Caroline Dhavernas dit trouver touchante la figure d’Avril. « Mon personnage appartient à une époque où tout va vite. Elle essaie de décortiquer le mouvement. Et c’est Avril, la jeune du couple auprès du vieux sans expérience de l’amour, qui se révèle une vieille âme. »


Mars et Avril, qui fut financé en deux temps, a failli ne jamais voir le jour. « Robert Lepage avait promis de le produire, mais il a décidé d’arrêter le cinéma et a fermé sa boîte de production en 2006. Benoît Beaulieu [également directeur photo] et Anne-Marie Gélinas l’ont produit, et on a fait un premier montage du film sans les effets visuels et sonores, ni la postsynchro. Il fallait doubler le budget du film pour le compléter. Robert Lepage et Téléfilm Canada ont réuni les fonds. Sans le troc et les dons, c’eût été mission impossible. »
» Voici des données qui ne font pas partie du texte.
Lemma disablePlugin_then_enablePlugin_witness :
  master_rows_present
    (hot {| hot := foreign_host; self := plugin_with default_settings |}) ∧
  (disablePlugin ;; enablePlugin)
      {| hot := foreign_host; self := plugin_with default_settings |}
  = (Return tt,
     {| hot := hot (disablePlugin {| hot := foreign_host;
                                     self := plugin_with default_settings |}).2;
        self := {| settings :=
                     parseSettings_value
                       (headerTooltips
                          (hot {| hot := foreign_host;
                                  self := plugin_with default_settings |}));
                   enabled := true;
                   hooks := ["afterGetColHeader"; "afterGetRowHeader"] |} |}).
Proof.
  split; [unfold master_rows_present; simpl; lia|].
  apply (disablePlugin_then_enablePlugin
           {| hot := foreign_host; self := plugin_with default_settings |}).
  unfold master_rows_present; simpl; lia.
Defined.

End measurement.

(** * Concrete runs

    Runs of the hook on sample headers.  They do not depend on what the
    measurement helper does without an element; it is taken to throw. *)

Lemma onlyTrimmed_title_iff_label_width_witness :
  truthy_setting (plugin_with (settings_of true true true))
    (dimension (header "THEAD" ∅ "Revenue" 120)) = true ∧
  truthy_setting (plugin_with (settings_of true true true)) "onlyTrimmed" = true ∧
  th_span (header "THEAD" ∅ "Revenue" 120)
    = Some {| textContent := "Revenue"; span_offsetWidth := 120 |} ∧
  ∃ th',
    onAfterGetHeader (Throw TypeError) (plugin_with (settings_of true true true)) 0
      (header "THEAD" ∅ "Revenue" 120) = (Return tt, th') ∧
    th' = (if decide ((50 ≤ 120)%Z ∧ 120%Z ≠ 0%Z)
           then setAttribute "title" "Revenue" (header "THEAD" ∅ "Revenue" 120)
           else header "THEAD" ∅ "Revenue" 120) ∧
    (title (header "THEAD" ∅ "Revenue" 120) = None →
       (is_Some (title th') ↔ (50 ≤ 120)%Z ∧ 120%Z ≠ 0%Z)) ∧
    (∀ cellWidth,
       onAfterGetHeader (Throw TypeError) (plugin_with (settings_of true true true)) 0
         (set_th_offsetWidth cellWidth (header "THEAD" ∅ "Revenue" 120))
       = (Return tt, set_th_offsetWidth cellWidth th')).
Proof.
  split; [reflexivity|]. split; [reflexivity|]. split; [reflexivity|].
  apply (onlyTrimmed_title_iff_label_width (Throw TypeError)
           (plugin_with (settings_of true true true)) 0
           (header "THEAD" ∅ "Revenue" 120)
           {| textContent := "Revenue"; span_offsetWidth := 120 |});
    reflexivity.
Defined.

(** The four widths named by the specification, on a column header and on a
    row header. *)
Example onlyTrimmed_widths :
  map (λ w, title (onAfterGetHeader (Throw TypeError) (plugin_with (settings_of true true true)) 0
                     (header "THEAD" ∅ "Revenue" w)).2)
      [0; 49; 50; 120]%Z
  = [None; None; Some "Revenue"; Some "Revenue"] ∧
  map (λ w, title (onAfterGetHeader (Throw TypeError) (plugin_with (settings_of true true true)) 0
                     (header "TBODY" ∅ "Qty" w)).2)
      [0; 49; 50; 120]%Z
  = [None; None; Some "Qty"; Some "Qty"].
Proof. split; vm_compute; reflexivity. Qed.

Lemma title_is_label_text_witness :
  truthy_setting (plugin_with (settings_of true true false))
    (dimension (header "THEAD" ∅ "Revenue" 10)) = true ∧
  falsy_setting (plugin_with (settings_of true true false)) "onlyTrimmed" = true ∧
  th_span (header "THEAD" ∅ "Revenue" 10)
    = Some {| textContent := "Revenue"; span_offsetWidth := 10 |} ∧
  onAfterGetHeader (Throw TypeError) (plugin_with (settings_of true true false)) 3
      (header "THEAD" ∅ "Revenue" 10)
    = (Return tt, setAttribute "title" "Revenue" (header "THEAD" ∅ "Revenue" 10)) ∧
  title (onAfterGetHeader (Throw TypeError) (plugin_with (settings_of true true false)) 3
           (header "THEAD" ∅ "Revenue" 10)).2 = Some "Revenue".
Proof.
  split; [reflexivity|]. split; [reflexivity|]. split; [reflexivity|].
  apply (title_is_label_text (Throw TypeError) (plugin_with (settings_of true true false)) 3
           (header "THEAD" ∅ "Revenue" 10)
           {| textContent := "Revenue"; span_offsetWidth := 10 |});
    reflexivity.
Defined.

Lemma disabled_dimension_untouched_witness :
  falsy_setting (plugin_with (settings_of true false false))
    (dimension (header "THEAD" {["title" := "kept"]} "2024" 80)) = true ∧
  onAfterGetHeader (Throw TypeError) (plugin_with (settings_of true false false)) 0
      (header "THEAD" {["title" := "kept"]} "2024" 80)
    = (Return tt, header "THEAD" {["title" := "kept"]} "2024" 80).
Proof.
  split; [reflexivity|].
  apply (disabled_dimension_untouched (Throw TypeError)
           (plugin_with (settings_of true false false)) 0
           (header "THEAD" {["title" := "kept"]} "2024" 80)).
  reflexivity.
Defined.

(** A settings object that lacks the key counts as switched off too. *)
Example absent_key_is_falsy :
  onAfterGetHeader (Throw TypeError) (plugin_with (Object {["rows" := PBool true]})) 0
      (header "THEAD" ∅ "2024" 80)
    = (Return tt, header "THEAD" ∅ "2024" 80).
Proof. vm_compute. reflexivity. Qed.

(** The scenario of the specification: rows on, columns off. *)
Example rows_only_scenario :
  title (onAfterGetHeader (Throw TypeError) (plugin_with (settings_of true false false)) 0
           (header "TBODY" ∅ "Qty" 10)).2 = Some "Qty" ∧
  title (onAfterGetHeader (Throw TypeError) (plugin_with (settings_of true false false)) 0
           (header "THEAD" ∅ "2024" 10)).2 = None.
Proof. split; vm_compute; reflexivity. Qed.

(** A title set while the plugin showed every header survives later passes
    under settings that no longer apply to the cell, and under no settings
    at all. *)
Example title_persists :
  title (renders (Throw TypeError) [(plugin_with (settings_of true true false), 0%Z);
                  (plugin_with (settings_of false false false), 0%Z);
                  (plugin_with (settings_of true true true), 0%Z);
                  (plugin_with (Prim PNull), 0%Z)]
           (header "THEAD" ∅ "Id" 10)) = Some "Id".
Proof. vm_compute. reflexivity. Qed.

Lemma onAfterGetHeader_reads_two_keys_witness :
  lookupProp (settings (plugin_with (settings_of true true false)))
      (dimension (header "THEAD" ∅ "Id" 10))
    = lookupProp (settings (plugin_with (settings_of false true false)))
        (dimension (header "THEAD" ∅ "Id" 10)) ∧
  lookupProp (settings (plugin_with (settings_of true true false))) "onlyTrimmed"
    = lookupProp (settings (plugin_with (settings_of false true false))) "onlyTrimmed" ∧
  onAfterGetHeader (Throw TypeError) (plugin_with (settings_of true true false)) 0
      (header "THEAD" ∅ "Id" 10)
    = onAfterGetHeader (Throw TypeError) (plugin_with (settings_of false true false)) 7
        (header "THEAD" ∅ "Id" 10).
Proof.
  split; [reflexivity|]. split; [reflexivity|].
  apply (onAfterGetHeader_reads_two_keys (Throw TypeError)
           (plugin_with (settings_of true true false))
           (plugin_with (settings_of false true false)) 0 7
           (header "THEAD" ∅ "Id" 10)); reflexivity.
Defined.

Lemma onAfterGetHeader_frame_witness :
  "class" ≠ "title" ∧
  getAttribute "class"
      (after_hook (Throw TypeError) (plugin_with default_settings) 0
         (header "THEAD" {["class" := "htLeft"]} "Id" 10))
    = getAttribute "class" (header "THEAD" {["class" := "htLeft"]} "Id" 10) ∧
  th_span (after_hook (Throw TypeError) (plugin_with default_settings) 0
             (header "THEAD" {["class" := "htLeft"]} "Id" 10))
    = th_span (header "THEAD" {["class" := "htLeft"]} "Id" 10) ∧
  th_offsetWidth (after_hook (Throw TypeError) (plugin_with default_settings) 0
                    (header "THEAD" {["class" := "htLeft"]} "Id" 10))
    = th_offsetWidth (header "THEAD" {["class" := "htLeft"]} "Id" 10) ∧
  th_section (after_hook (Throw TypeError) (plugin_with default_settings) 0
                (header "THEAD" {["class" := "htLeft"]} "Id" 10))
    = th_section (header "THEAD" {["class" := "htLeft"]} "Id" 10).
Proof.
  split; [discriminate|].
  apply (onAfterGetHeader_frame (Throw TypeError) (plugin_with default_settings) 0
           (header "THEAD" {["class" := "htLeft"]} "Id" 10) "class").
  discriminate.
Defined.

Lemma onAfterGetHeader_missing_span_witness :
  truthy_setting (plugin_with default_settings)
    (dimension {| attributes := ∅; th_span := None; th_offsetWidth := 50;
                  th_section := "THEAD" |}) = true ∧
  falsy_setting (plugin_with default_settings) "onlyTrimmed" = true ∧
  th_span {| attributes := ∅; th_span := None; th_offsetWidth := 50;
             th_section := "THEAD" |} = None ∧
  onAfterGetHeader (Throw TypeError) (plugin_with default_settings) 0
      {| attributes := ∅; th_span := None; th_offsetWidth := 50;
         th_section := "THEAD" |}
    = (Throw TypeError,
       {| attributes := ∅; th_span := None; th_offsetWidth := 50;
          th_section := "THEAD" |}).
Proof.
  split; [reflexivity|]. split; [reflexivity|]. split; [reflexivity|].
  apply (onAfterGetHeader_missing_span (Throw TypeError) (plugin_with default_settings) 0
           {| attributes := ∅; th_span := None; th_offsetWidth := 50;
              th_section := "THEAD" |}); reflexivity.
Defined.

Lemma onAfterGetHeader_primitive_settings_witness :
  settings (plugin_with (Prim (PNumber 1))) = Prim (PNumber 1) ∧
  PNumber 1 ≠ PUndefined ∧
  PNumber 1 ≠ PNull ∧
  onAfterGetHeader (Throw TypeError) (plugin_with (Prim (PNumber 1))) 0 (header "THEAD" ∅ "Id" 80)
    = (Return tt, header "THEAD" ∅ "Id" 80).
Proof.
  split; [reflexivity|]. split; [discriminate|]. split; [discriminate|].
  apply (onAfterGetHeader_primitive_settings (Throw TypeError) (plugin_with (Prim (PNumber 1))) 0
           (header "THEAD" ∅ "Id" 80) (PNumber 1));
    [reflexivity | discriminate | discriminate].
Defined.

Lemma enablePlugin_boolean_shows_all_witness :
  enabled (self {| hot := set_headerTooltips (Prim (PBool false)) drawn_host;
                   self := new_plugin |}) = false ∧
  headerTooltips (hot {| hot := set_headerTooltips (Prim (PBool false)) drawn_host;
                         self := new_plugin |}) = Prim (PBool false) ∧
  th_span (header "TBODY" ∅ "Qty" 10)
    = Some {| textContent := "Qty"; span_offsetWidth := 10 |} ∧
  onAfterGetHeader (Throw TypeError)
      (self (enablePlugin
               {| hot := set_headerTooltips (Prim (PBool false)) drawn_host;
                  self := new_plugin |}).2) 2 (header "TBODY" ∅ "Qty" 10)
    = (Return tt, setAttribute "title" "Qty" (header "TBODY" ∅ "Qty" 10)).
Proof.
  split; [reflexivity|]. split; [reflexivity|]. split; [reflexivity|].
  apply (enablePlugin_boolean_shows_all (Throw TypeError)
           {| hot := set_headerTooltips (Prim (PBool false)) drawn_host;
              self := new_plugin |} false 2 (header "TBODY" ∅ "Qty" 10)
           {| textContent := "Qty"; span_offsetWidth := 10 |}); reflexivity.
Defined.

Lemma isEnabled_then_hook_returns_witness :
  (isEnabled {| hot := foreign_host; self := new_plugin |}).1 = Return true ∧
  enabled (self {| hot := foreign_host; self := new_plugin |}) = false ∧
  th_span (header "THEAD" ∅ "Id" 80)
    = Some {| textContent := "Id"; span_offsetWidth := 80 |} ∧
  (isEnabled {| hot := foreign_host; self := new_plugin |}).2
    = {| hot := foreign_host; self := new_plugin |} ∧
  (onAfterGetHeader (Throw TypeError)
     (self (enablePlugin {| hot := foreign_host; self := new_plugin |}).2) 0
     (header "THEAD" ∅ "Id" 80)).1 = Return tt.
Proof.
  split; [reflexivity|]. split; [reflexivity|]. split; [reflexivity|].
  apply (isEnabled_then_hook_returns (Throw TypeError)
           {| hot := foreign_host; self := new_plugin |} 0
           (header "THEAD" ∅ "Id" 80)
           {| textContent := "Id"; span_offsetWidth := 80 |}); reflexivity.
Defined.

Lemma enablePlugin_all_off_witness :
  enabled (self {| hot := set_headerTooltips (Object ∅) drawn_host;
                   self := new_plugin |}) = false ∧
  headerTooltips (hot {| hot := set_headerTooltips (Object ∅) drawn_host;
                         self := new_plugin |}) = Object ∅ ∧
  toBoolean_prim (default PUndefined ((∅ : gmap string prim) !! "rows")) = false ∧
  toBoolean_prim (default PUndefined ((∅ : gmap string prim) !! "columns")) = false ∧
  (isEnabled {| hot := set_headerTooltips (Object ∅) drawn_host;
                self := new_plugin |}).1 = Return true ∧
  hooks (self (enablePlugin {| hot := set_headerTooltips (Object ∅) drawn_host;
                               self := new_plugin |}).2)
    = (hooks (self {| hot := set_headerTooltips (Object ∅) drawn_host;
                      self := new_plugin |})
       ++ ["afterGetColHeader"; "afterGetRowHeader"])%list ∧
  onAfterGetHeader (Throw TypeError)
      (self (enablePlugin {| hot := set_headerTooltips (Object ∅) drawn_host;
                             self := new_plugin |}).2) 0
      (header "THEAD" ∅ "Id" 80)
    = (Return tt, header "THEAD" ∅ "Id" 80).
Proof.
  split; [reflexivity|]. split; [reflexivity|]. split; [reflexivity|].
  split; [reflexivity|].
  apply (enablePlugin_all_off (Throw TypeError)
           {| hot := set_headerTooltips (Object ∅) drawn_host; self := new_plugin |}
           ∅ 0 (header "THEAD" ∅ "Id" 80)); reflexivity.
Defined.
(** * simplemattable: the table component and the form-field builder

    A shallow embedding of [SimplemattableComponent] (dirty checking of the
    columns, reconciliation of the data source, inline editing) and of
    [AbstractFormField] (the fluent setters), over a small model of the
    JavaScript values, objects and strings these two classes manipulate. *)

From Stdlib Require Import ZArith List String Ascii Bool Lia.
From Stdlib Require Import DecimalString DecimalNat DecimalZ.
From stdpp Require Import base option numbers list strings.

Open Scope string_scope.
Open Scope list_scope.

(* ================================================================== *)
(** * JavaScript values *)
(* ================================================================== *)

(** Primitive values, function references and object references.  A
    number is an integer ([VNum]; the two zeros are one value here),
    [NaN], which is kept apart because [!==] and [indexOf] treat it
    specially, or any other number, a fraction or an infinity
    ([VNumOther], by its index among the numbers of the runtime).  A
    string is a sequence of code units below 256. *)
Inductive jsval :=
  | VUndefined
  | VNull
  | VBool (b : bool)
  | VNum (n : Z)
  | VNaN
  | VStr (s : string)
  | VFun (f : nat)
  | VRef (a : nat)
  | VNumOther (x : nat).

#[global] Instance jsval_eq_dec : EqDecision jsval.
Proof. solve_decision. Defined.

(** [a === b]. *)
Definition strict_eq (a b : jsval) : bool :=
  match a, b with
  | VNaN, _ | _, VNaN => false
  | _, _ => bool_decide (a = b)
  end.

(** The truthiness test of [if (v)], [!v], [v ? _ : _]. *)
Definition truthy (v : jsval) : bool :=
  match v with
  | VUndefined | VNull | VNaN => false
  | VBool b => b
  | VNum n => negb (n =? 0)%Z
  | VStr s => negb (String.eqb s "")
  | VFun _ | VRef _ | VNumOther _ => true
  end.

(* ================================================================== *)
(** * Strings *)
(* ================================================================== *)

(** [n.toString()] for an index. *)
Definition toString_nat (n : nat) : string :=
  NilEmpty.string_of_uint (Nat.to_uint n).

(** The decimal numeral of an integer. *)
Definition toString_Z (z : Z) : string :=
  NilZero.string_of_int (Z.to_int z).

(** The integers that [toString] prints digit by digit: those up to
    [2^53] in magnitude.  Beyond them the digits printed are those of the
    shortest numeral that reads back as the number, and from [1e21] on
    the exponent form is used. *)
Definition safe_integer (z : Z) : bool := (Z.abs z <=? 2 ^ 53)%Z.

(** [+s] for a string of decimal digits ([+''] is [0]); [None] stands for
    a string that is no decimal numeral, where the source gets a number
    that indexes no column. *)
Definition toNumber (s : string) : option nat :=
  Nat.of_uint <$> NilEmpty.uint_of_string s.

(** [s.startsWith(p)]. *)
Fixpoint startsWith (s p : string) : bool :=
  match p, s with
  | EmptyString, _ => true
  | String a p', String b s' => Ascii.eqb a b && startsWith s' p'
  | String _ _, EmptyString => false
  end.

(** [s.split(sep)]: the segments between the occurrences of [sep]. *)
Fixpoint split (sep : ascii) (s : string) : list string :=
  match s with
  | EmptyString => [EmptyString]
  | String c s' =>
      if Ascii.eqb c sep then EmptyString :: split sep s'
      else match split sep s' with
           | seg :: segs => String c seg :: segs
           | [] => [String c EmptyString]
           end
  end.

(** [s.indexOf(needle)], [-1] when [needle] does not occur. *)
Fixpoint indexOf_from (i : Z) (s needle : string) : Z :=
  if startsWith s needle then i
  else match s with
       | EmptyString => (-1)%Z
       | String _ s' => indexOf_from (i + 1)%Z s' needle
       end.

Definition indexOf (s needle : string) : Z := indexOf_from 0%Z s needle.

(** [toLowerCase] on a code unit below 256: the capital letters are
    [A] to [Z] and, in the upper half, U+00C0 to U+00DE without the
    multiplication sign U+00D7; each has its small letter 32 places
    further on.  Other code units are left alone. *)
Definition lower_ascii (c : ascii) : ascii :=
  let n := nat_of_ascii c in
  if ((65 <=? n)%nat && (n <=? 90)%nat)
     || ((192 <=? n)%nat && (n <=? 222)%nat && negb (n =? 215)%nat)
  then ascii_of_nat (n + 32) else c.

Fixpoint toLowerCase (s : string) : string :=
  match s with
  | EmptyString => EmptyString
  | String c s' => String (lower_ascii c) (toLowerCase s')
  end.

(** White space and line terminators as [trim] sees them, among the code
    units below 256: tab, line feed, vertical tab, form feed, carriage
    return, space and the no-break space U+00A0. *)
Definition is_space (c : ascii) : bool :=
  let n := nat_of_ascii c in
  ((9 <=? n)%nat && (n <=? 13)%nat) || (n =? 32)%nat || (n =? 160)%nat.

Fixpoint trimStart (s : string) : string :=
  match s with
  | EmptyString => EmptyString
  | String c s' => if is_space c then trimStart s' else s
  end.

Fixpoint trimEnd (s : string) : string :=
  match s with
  | EmptyString => EmptyString
  | String c s' =>
      match trimEnd s' with
      | EmptyString => if is_space c then EmptyString else String c EmptyString
      | t => String c t
      end
  end.

Definition trim (s : string) : string := trimEnd (trimStart s).

(* ================================================================== *)
(** * Objects and the heap *)
(* ================================================================== *)

(** The own enumerable properties of an object, in insertion order. *)
Abbreviation props := (list (string * jsval)).

Fixpoint get_prop (ps : props) (k : string) : jsval :=
  match ps with
  | [] => VUndefined
  | (k', v) :: ps' => if String.eqb k' k then v else get_prop ps' k
  end.

Fixpoint set_prop (ps : props) (k : string) (v : jsval) : props :=
  match ps with
  | [] => [(k, v)]
  | (k', v') :: ps' =>
      if String.eqb k' k then (k, v) :: ps' else (k', v') :: set_prop ps' k v
  end.

(** The keys a [for (const key in o)] loop visits on a plain object. *)
Definition keys (ps : props) : list string := map fst ps.

(** [Object.assign(target, src)]. *)
Definition Object_assign (target src : props) : props :=
  fold_left (fun t kv => set_prop t (fst kv) (snd kv)) src target.

(** What an object is, besides its named properties: an instance of the
    class with constructor [c], an array with its elements, or a date with
    its time value. *)
Inductive kind :=
  | KObject (c : nat)
  | KArray (l : list jsval)
  | KDate (t : Z).

Record obj := Obj { okind : kind; oprops : props }.

#[global] Instance kind_eq_dec : EqDecision kind.
Proof. solve_decision. Defined.

#[global] Instance obj_eq_dec : EqDecision obj.
Proof. solve_decision. Defined.

(** The heap: an object reference [VRef a] is an index into it, and [new]
    appends. *)
Abbreviation heap := (list obj).

Definition alloc (o : obj) (h : heap) : jsval * heap :=
  (VRef (List.length h), h ++ [o]).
Vision globale, spécialiste d’effets spéciaux, est devenue partenaire financier. Carlos Monzon, qui avait travaillé pour Spielberg, Lucas, etc., a supervisé une équipe de 60 personnes du côté des effets visuels, avec un budget de misère.


Les romans-photos donnaient la vedette aux mêmes acteurs que dans le film, à l’exception de Marie-Josée Croze, qui ne pouvait se libérer pour le tournage, remplacée donc par Caroline Dhavernas. Robert Lepage n’était pas disponible non plus, mais son personnage de savant immortel fut filmé avant les autres, son visage capté en hologramme.


« Ça compliquait les choses, explique Martin Villeneuve. Car un autre acteur, Jean Asselin, directeur du Théâtre Omnibus qui enseigne la gestuelle du mime, devait lui prêter son corps, avec les mouvements correspondants à ceux de la tête flottante. Ce fut un casse-tête pour le monteur. »


Le budget limité (officiellement 2,3 millions) a rejailli sur les accessoires et les costumes, collés au passé avec du matériel de récupération. Seuls les décors virtuels pouvaient être complètement inventés. « Mais on a inséré des éléments du Montréal actuel : la tour de l’Horloge, la Biosphère placée au sommet d’une tour, etc., afin de conserver une homogénéité d’ensemble. »


Quant au compositeur Benoît Charest (Les triplettes de Belleville), Martin lui a dit qu’il devait trouver les sons d’un grand musicien du futur qui joue de la musique géniale. Tout un programme ! « Mais le futur est tissé du passé. J’ai choisi le métissage, en retournant en arrière dans les années 40 et 50, une époque d’optimisme qui inventait des nouveaux sons, mêlant aussi des chorales à la Bach, un peu d’électronique, du jazz, des sons lunaires. »


Dans l’avenir, Martin Villeneuve aimerait faire un autre roman-photo Mars et Avril, mais en remontée du temps. Il travaille aussi au projet de film Aquarica sur des images de synthèse, issu de l’univers des bédéistes belges Benoît Sokal et François Schuiten. Le film serait alors une grosse coproduction entre le Canada, la France et les États-Unis. En attendant, il croise les doigts et rêve de rallier tous les publics avec son Mars et Avril, lancé d’abord à Karlovy Vary et qui gagnera les salles du Québec le 12 octobre.